While reading End Malaria, I came across a piece called "Genius is in the Margins of Your Attention" by Steven Johnson, author of Where Good Ideas Come From: A Natural History of Innovation.
Johnson writes that ideas and innovation spring from the exploration of the "adjacent possible," (a phrase coined by Stuart Kauffman) or "all the different ways your work or creative life can be recombined into new forms." And opening up your mind to these possibilities-- located at the "margins of your attention"-- depends upon diversifying your interests (having a great many hobbies) and working on multiple projects in parallel (multitasking).
Johnson praises "slow multitaskers" who work on multiple projects involving different topics over the course of hours and days. Likewise, having many hobbies creates new potential connections and ways of approaching problems from different perspectives. Of course it is important to concentrate on a single problem, but do so mindful of the need to spend some time in the margins exploring the adjacent possible.

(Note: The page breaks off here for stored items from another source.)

(** [resolveTokens(input)] of [resolveLazyVariables], on a section that
    may be [undefined]. *)
Definition resolveTokens (input : option value) : M (option value) :=
  match input with
  | None => ret None
  | Some v =>
      _ <- providers_0 ;;
      s <- this ;;
      v' <- lift (Tokenization.resolve (callStack s) (force s) v) ;;
      ret (Some v')
  end.

(** [resolveTokens(input)] on the provider section, which is an object. *)
Definition resolveTokens_object (input : JsObject.t value) : M (JsObject.t value) :=
  _ <- providers_0 ;;
  s <- this ;;
  lift (Tokenization.resolve_object (callStack s) (force s) input).

Definition resolveLazyVariables : M unit :=
  mark ForcedResolution ;;
  s <- this ;;
  provider <- resolveTokens_object (Service.provider (service s)) ;;
  modify (set_provider provider) ;;
  s <- this ;;
  functions <- resolveTokens (Service.functions (service s)) ;;
  modify (set_functions functions) ;;
  s <- this ;;
  custom <- resolveTokens (Service.custom (service s)) ;;
  modify (set_custom custom) ;;
  s <- this ;;
  resources <- resolveTokens (Service.resources (service s)) ;;
  modify (set_resources resources) ;;
  s <- this ;;
  layers <- resolveTokens (Service.layers (service s)) ;;
  modify (set_layers layers) ;;
  s <- this ;;
  outputs <- resolveTokens (Service.outputs (service s)) ;;
  modify (set_outputs outputs).

(** Modelled from the spec: [AwsProvider.appendCloudformationResources]
    is not under src/. Section 4.5 (package): the compiled resource
    fragments are merged into the deployment template. The merge is the
    template compiler's work; the plugin state records that the template
    was emitted. *)
Definition appendCloudformationResources : M unit :=
  _ <- providers_0 ;;
  mark TemplateEmission.

(** [construct.permissions ? construct.permissions() : []]. *)
Definition permissions_of (construct : ConstructInterface.t) : list value :=
  match ConstructInterface.permissions construct with
  | Some statements => statements
  | None => []
  end.

(** [provider.iamRoleStatements ?? []]. *)
Definition iamRoleStatements_or_empty (provider : JsObject.t value) : value :=
  match JsObject.get "iamRoleStatements" provider with
  | None => VArr []
  | Some VNull => VArr []
  | Some VUndefined => VArr []
  | Some v => v
  end.

Definition appendPermissions : M unit :=
  constructs <- getConstructs ;;
  mark PermissionAggregation ;;
  let statements :=
    flat_map (fun entry => permissions_of (snd entry)) (JsObject.entries constructs) in
  if Nat.eqb (length statements) 0 then ret tt
  else
    s <- this ;;
    let provider := Service.provider (service s) in
    let current := iamRoleStatements_or_empty provider in
    modify (set_provider (JsObject.set "iamRoleStatements" current provider)) ;;
    match current with
    | VArr existing =>
        modify (set_provider
                  (JsObject.set "iamRoleStatements" (VArr (existing ++ statements))
                     (JsObject.set "iamRoleStatements" current provider)))
    | _ => throw (mkError TypeError "iamRoleStatements.push is not a function")
    end.

(** [log] of [utils/logger] prints a line. *)
Definition log (line : string) : M unit := console_log line.

(** [eject]: spawning [package] makes the host run the package lifecycle,
    in which this plugin's [after:package:compileEvents] hook runs. The
    path of the compiled template and its YAML rendering come from the
    host and the file system. *)
Definition eject (compiledTemplateFilePath formattedYaml : string) : M unit :=
  log "Ejecting from Lift to CloudFormation" ;;
  appendCloudformationResources ;;
  console_log formattedYaml ;;
  log "You can also find that CloudFormation template in the following file:" ;;
  log compiledTemplateFilePath.

(** The keys of [this.hooks]. *)
Inductive Hook : Type :=
| initialize
| before_aws_info_displayStackOutputs
| after_package_compileEvents
| after_deploy_deploy
| before_remove_remove
| lift_eject_eject (compiledTemplateFilePath formattedYaml : string)
| construct_command (key : string).

Definition hooks (h : Hook) : M unit :=
  match h with
  | initialize =>
      loadConstructs ;;
      appendPermissions ;;
      resolveLazyVariables
  | before_aws_info_displayStackOutputs => info
  | after_package_compileEvents => appendCloudformationResources
  | after_deploy_deploy => postDeploy
  | before_remove_remove => preRemove
  | lift_eject_eject path yaml => eject path yaml
  | construct_command key =>
      s <- this ;;
      match JsObject.get key (commandHooks s) with
      | Some (id, definition) => commandHook id definition
      | None => ret tt
      end
  end.

(** The host dispatches lifecycle events one after the other and stops at
    the first hook that throws. *)
Fixpoint dispatch (events : list Hook) : M unit :=
  match events with
  | [] => ret tt
  | h :: rest => hooks h ;; dispatch rest
  end.

(** One run of the plugin: the host fires [initialize] before the
    lifecycle events of the command. *)
Definition run (events : list Hook) : M unit :=
  dispatch (initialize :: events).

(** The state before the constructor body runs. *)
Definition blank (configuration : option (JsObject.t Declaration.t))
  (sv : Service.t) (cli : JsObject.t string) (depth : nat) : LiftPlugin :=
  mkPlugin None configuration sv [] [] [] cli [] depth [] [] None.

(** [this.commands.lift]: the group that holds the command [eject]. *)
Definition lift_commands : CommandEntry :=
  CommandGroup [("eject", ("Eject Lift constructs to raw CloudFormation", ["eject"]))].

(** [new LiftPlugin(serverless, cliOptions)]; [classes] are the construct
    classes registered in the constructor ([Storage, Queue, Webhook,
    StaticWebsite] in the source). The fixed hooks are the constructors
    of [Hook]; the registration of the configuration schema touches
    nothing of the state kept here. *)
Definition constructor (context : ProviderContext)
  (classes : list StaticConstructInterface.t) : M unit :=
  modify (fun s =>
    set_commands (JsObject.set "lift" lift_commands (commands s)) (commandHooks s) s) ;;
  registerProviders context ;;
  registerConstructs classes ;;
  registerCommands.

(** What the deployment role holds: the statements of the provider
    section, none when the list is absent. *)
Definition role_statements (s : LiftPlugin) : list value :=
  match iamRoleStatements_or_empty (Service.provider (service s)) with
  | VArr statements => statements
  | _ => []
  end.

(** The sections that phase 2 walks hold no token. *)
Definition section_token_free (section : option value) : Prop :=
  match section with
  | Some v => token_free v
  | None => True
  end.

Definition service_token_free (sv : Service.t) : Prop :=
  object_tokens (Service.provider sv) = []
  /\ section_token_free (Service.functions sv)
  /\ section_token_free (Service.custom sv)
  /\ section_token_free (Service.resources sv)
  /\ section_token_free (Service.layers sv)
  /\ section_token_free (Service.outputs sv).

(** ** A sample deployment *)

Module Sample.

Definition context : ProviderContext := {| stack := "app-dev"; region := "us-east-1" |}.

Definition bucketArn : value :=
  VObj [("Fn::GetAtt", VArr [VStr "avatarsBucket"; VStr "Arn"])].

Definition bucketName : value := VObj [("Ref", VStr "avatarsBucket")].

(** A class shaped like [Storage]: the references [bucketArn] and
    [bucketName], one policy statement on the bucket and on what is below
    it, the output [bucketName]. *)
Definition Storage : StaticConstructInterface.t :=
  StaticConstructInterface.make "storage" (VObj []) (Some [])
    (fun _ _ _ =>
       ConstructInterface.make
         [("bucketArn", bucketArn); ("bucketName", bucketName)]
         (Some [VObj [("Effect", VStr "Allow");
                      ("Action", VArr [VStr "s3:PutObject"; VStr "s3:GetObject";
                                       VStr "s3:DeleteObject"; VStr "s3:ListBucket"]);
                      ("Resource",
                       VArr [bucketArn;
                             VObj [("Fn::Join",
                                    VArr [VStr "/";
                                          VArr [bucketArn; VStr "*"]])]])]])
         [("bucketName", Ok (Some "app-dev-avatars"))]
         None None (fun _ => false)).

(** A class without [permissions] whose reference is itself deferred. *)
Definition Alias : StaticConstructInterface.t :=
  StaticConstructInterface.make "alias" (VObj []) None
    (fun _ _ _ =>
       ConstructInterface.make [("target", VToken 0)] None [] None None
                               (fun _ => false)).

(** A class whose references carry the key [undefined]. *)
Definition Odd : StaticConstructInterface.t :=
  StaticConstructInterface.make "odd" (VObj []) None
    (fun _ _ _ =>
       ConstructInterface.make [("undefined", VStr "u")] None [] None None
                               (fun _ => false)).

Definition declarations : JsObject.t Declaration.t :=
  [("avatars", Declaration.make "storage" []);
   ("link", Declaration.make "alias" []);
   ("odd", Declaration.make "odd" [])].

Definition service : Service.t :=
  Service.make [("name", VStr "aws");
                ("iamRoleStatements", VArr [VObj [("Effect", VStr "Deny")]])]
               (Some (VObj [("env", VArr [VToken 1; VStr "x"])]))
               None (Some (VObj [])) None None.

(** The plugin after its constructor ran. *)
Definition fresh : LiftPlugin :=
  snd (constructor context [Storage; Alias; Odd]
         (blank (Some declarations) service [] 8)).

(** Phase 1 handed out two tokens. *)
Definition referenced : LiftPlugin :=
  snd ((resolveReference "avatars.bucketArn" ;;
        resolveReference "link.target") fresh).

(** The plugin after [loadConstructs]. *)
Definition loaded : LiftPlugin := snd (loadConstructs referenced).

(** The plugin after the whole [initialize] hook. *)
Definition settled : LiftPlugin := snd (hooks initialize referenced).

End Sample.

(** ** Predicates used to state the properties *)

(** Below [v] deferred values nest at most [depth] deep, and each of
    them can be forced. *)
Fixpoint nests_within (force : nat -> result value) (depth : nat) (v : value)
  : bool :=
  forallb (fun n =>
             match force n with
             | Ok forced =>
                 match depth with
                 | O => false
                 | S d => nests_within force d forced
                 end
             | Throw _ => false
             end) (tokens v).

Definition section_nests_within (force : nat -> result value) (depth : nat)
  (section : option value) : bool :=
  match section with
  | Some v => nests_within force depth v
  | None => true
  end.

Definition service_nests_within (force : nat -> result value) (depth : nat)
  (sv : Service.t) : bool :=
  nests_within force depth (VObj (Service.provider sv))
  && section_nests_within force depth (Service.functions sv)
  && section_nests_within force depth (Service.custom sv)
  && section_nests_within force depth (Service.resources sv)
  && section_nests_within force depth (Service.layers sv)
  && section_nests_within force depth (Service.outputs sv).

(** The resolution of a section that may be [undefined]. *)
Definition resolve_section (depth : nat) (force : nat -> result value)
  (section : option value) : result (option value) :=
  match section with
  | None => Ok None
  | Some t =>
      match Tokenization.resolve depth force t with
      | Ok r => Ok (Some r)
      | Throw e => Throw e
      end
  end.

Johnson's ideas are echoed just three pages later by Josh Linkner, author of Disciplined Dreaming: A Proven System to Drive Breakthrough Creativity. In "What's Your Idea Schedule?" Linkner advocates taking 5 % of your time (2 hours) each week to reflect, think, create, and explore possibilities instead of cranking out assignments. According to Linker, resting the left brain and energizing the right brain stokes productivity, efficiency and innovation.
So maybe being too focused on focus is not such a good idea after all.